**WHAT THE TASK REQUIRES:** The answer consists solely of the listing's lines from the first through the line containing "Proof. apply sumz_nonneg.", each reproduced exactly.

▼

(* ===== verification/ProvisionalBounds.v ===== *)
(** * Ceilings and seals of the provisional journal ([relay/src/session/provisional_turns/mod.rs])

    The relay-wide byte budget, the size of one session's queue, and the seals
    that keep a finished or holed slot out, over the runs of Provisional.v. *)

From Stdlib Require Import ZArith Lia.
From stdpp Require Import gmap sorting list.
From S2P Require Import Prelude RateLimit Wire SideChannel Provisional.

Open Scope Z_scope.

Implicit Types (l : list PennedIngress) (e : PennedIngress).

(** ** The byte budget *)

Definition queue_bytes (p : SessionPen) : Z := sumz entry_resident_bytes (queue p).

(** The charge of a batch its drainer has not given back. *)
Definition batch_charge (d : Drainer) : Z := if d_released d then 0 else sumz entry_resident_bytes (d_batch d).

Lemma entry_bytes_nonneg e : 0 <= entry_resident_bytes e.
Proof. destruct e; cbn; unfold payload_command_bytes, JOURNAL_ENVELOPE_BYTES; lia. Qed.

Lemma bytes_nonneg l : 0 <= sumz entry_resident_bytes l.
Proof. apply sumz_nonneg. intros. apply entry_bytes_nonneg. Qed.

Lemma queue_bytes_nonneg p : 0 <= queue_bytes p.
Proof. apply bytes_nonneg. Qed.

Lemma batch_charge_nonneg d : 0 <= batch_charge d.
Proof. unfold batch_charge. destruct (d_released d); [lia|apply bytes_nonneg]. Qed.

(** Compaction removes departures only, which are not charged. *)
Lemma compaction_free slot l :
  sumz entry_resident_bytes (filter (fun x => ~ is_departure_of slot x) l) = sumz entry_resident_bytes l.
Proof.
  induction l as [|x l IH]; [done|]. rewrite filter_cons. case_decide as Hd; cbn; rewrite IH; [done|].
  destruct x; cbn in *; [tauto..|lia].
Qed.

Lemma hold_unresolved_bytes p over e out pushed p' :
  phase p <> Resolved -> hold_unresolved p over e = (out, pushed, p') ->
  queue_bytes p' = queue_bytes p + (if pushed then entry_resident_bytes e else 0) /\
  (pushed = true -> 0 < entry_resident_bytes e -> over = false).
Proof.
  intros Hph Hh. unfold queue_bytes.
  assert (Hpush : forall q x, phase q <> Resolved ->
    sumz entry_resident_bytes (queue (push_back q x)) = sumz entry_resident_bytes (queue q) + entry_resident_bytes x).
  { intros q x Hq. rewrite queue_push, sumz_app by done. cbn. lia. }
  destruct e as [s pl|s m|s|s r ep n]; cbn [hold_unresolved] in Hh.
  - destruct (_ || _) eqn:Hov; injection Hh as <- <- <-; [by rewrite Z.add_0_r|].
    rewrite Hpush by done. split; [done|]. by apply orb_false_iff in Hov as [_ ->].
  - destruct (_ || _) eqn:Hov; injection Hh as <- <- <-; [by rewrite Z.add_0_r|].
    rewrite Hpush by done. split; [done|]. by apply orb_false_iff in Hov as [_ ->].
  - destruct (bool_decide _); injection Hh as <- <- <-; [by rewrite Z.add_0_r|]. rewrite Hpush by done. split; [done|]. cbn. lia.
  - injection Hh as <- <- <-. set (p1 := if r =? LEAVE_REASON_LEFT then seal p s else p).
    assert (Hp1 : phase p1 = phase p) by (unfold p1; by destruct (r =? _)).
    split; [|cbn; lia]. rewrite Hpush by (cbn; rewrite Hp1; by destruct (phase p)).
    f_equal. unfold queue. cbn. rewrite Hp1. destruct (phase p); cbn; [apply compaction_free..|done].
Qed.

Section Budget.
Context (c : PenLimits).
Hypothesis budget_width : 0 <= resident_byte_budget c < usize_max.

Record bytes_inv (s : Sys) : Prop := {
  by_exact : resident_bytes (pen s) = msum queue_bytes (sessions (pen s)) + msum batch_charge (drainers s);
  by_budget : resident_bytes (pen s) <= resident_byte_budget c;
}.

Lemma msum_put st key p :
  msum queue_bytes (sessions (put st key p)) = msum queue_bytes (sessions st) - queue_bytes (pen_of st key) + queue_bytes p.
Proof.
  unfold put. cbn [sessions]. rewrite msum_insert. unfold pen_of.
  assert (Hg : queue_bytes gathering = 0) by done.
  destruct (sessions st !! key) as [q|]; cbn [default]; unfold id; lia.
Qed.

Lemma sums_nonneg s : 0 <= msum queue_bytes (sessions (pen s)) /\ 0 <= msum batch_charge (drainers s).
Proof. split; apply msum_nonneg; [apply queue_bytes_nonneg|apply batch_charge_nonneg]. Qed.

Lemma hold_bytes_inv s key e : bytes_inv s -> bytes_inv (pen_step c s (DoHold key e)).
Proof.
  intros [Hex Hb]. destruct (sums_nonneg s) as [Hn1 Hn2].
  assert (Hst : let st := (hold c (pen s) key e).2 in
    resident_bytes st = msum queue_bytes (sessions st) + msum batch_charge (drainers s) /\
    resident_bytes st <= resident_byte_budget c).
  { unfold hold. destruct (_ && _); [done|]. fold (pen_of (pen s) key).
    set (over := resident_byte_budget c <? _).
    destruct (hold_unresolved (pen_of (pen s) key) over e) as [[out pushed] p'] eqn:Hh.
    destruct (phase (pen_of (pen s) key)) eqn:Hph; cbn [snd]; rewrite ?msum_put; [| |cbn; lia];
      destruct (hold_unresolved_bytes _ _ _ _ _ _ ltac:(by rewrite Hph) Hh) as [Hq Hov];
      (split; [cbn [charge sessions resident_bytes]; rewrite msum_put; cbn; lia|]); cbn;
      (destruct pushed; [|lia]); pose proof (entry_bytes_nonneg e);
      (destruct (decide (0 < entry_resident_bytes e)) as [Hpos|]; [|lia]);
      specialize (Hov eq_refl Hpos); unfold over in Hov; apply Z.ltb_ge in Hov; width_lia. }
  cbn [pen_step]. destruct (hold c (pen s) key e) as [[| |] st]; cbn in Hst; destruct Hst; by split.
Qed.

(** Moving a queue into a batch keeps the total. *)
Lemma take_bytes_inv s i key p :
  bytes_inv s -> pen_of (pen s) key = p -> (forall d, drainers s !! i = Some d -> batch_charge d = 0) ->
  bytes_inv (set_drainer (set_pen s (put (pen s) key (take_batch p (queue p)))) i
               (mkDrainer key (queue p) (queue p) false)).
Proof.
  intros [Hex Hb] Hp Hi. split; cbn [set_drainer set_pen pen drainers]; [|done].
  change (resident_bytes (put (pen s) key (take_batch p (queue p)))) with (resident_bytes (pen s)).
  rewrite msum_put, msum_insert, Hp, Hex.
  assert (Ho : match drainers s !! i with Some y => batch_charge y | None => 0 end = 0).
  { destruct (drainers s !! i); [by apply Hi|done]. }
  rewrite Ho. unfold queue_bytes at 3. unfold batch_charge at 3. cbn. unfold queue_bytes. lia.
Qed.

▲

**RESPONSE AREA:**
(* ===== verification/ProvisionalBounds.v ===== *)
(** * Ceilings and seals of the provisional journal ([relay/src/session/provisional_turns/mod.rs])

    The relay-wide byte budget, the size of one session's queue, and the seals
    that keep a finished or holed slot out, over the runs of Provisional.v. *)

From Stdlib Require Import ZArith Lia.
From stdpp Require Import gmap sorting list.
From S2P Require Import Prelude RateLimit Wire SideChannel Provisional.

Open Scope Z_scope.

Implicit Types (l : list PennedIngress) (e : PennedIngress).

(** ** The byte budget *)

Definition queue_bytes (p : SessionPen) : Z := sumz entry_resident_bytes (queue p).

(** The charge of a batch its drainer has not given back. *)
Definition batch_charge (d : Drainer) : Z := if d_released d then 0 else sumz entry_resident_bytes (d_batch d).

Lemma entry_bytes_nonneg e : 0 <= entry_resident_bytes e.
Proof. destruct e; cbn; unfold payload_command_bytes, JOURNAL_ENVELOPE_BYTES; lia. Qed.

Lemma bytes_nonneg l : 0 <= sumz entry_resident_bytes l.
Proof. apply sumz_nonneg. intros. apply entry_bytes_nonneg. Qed.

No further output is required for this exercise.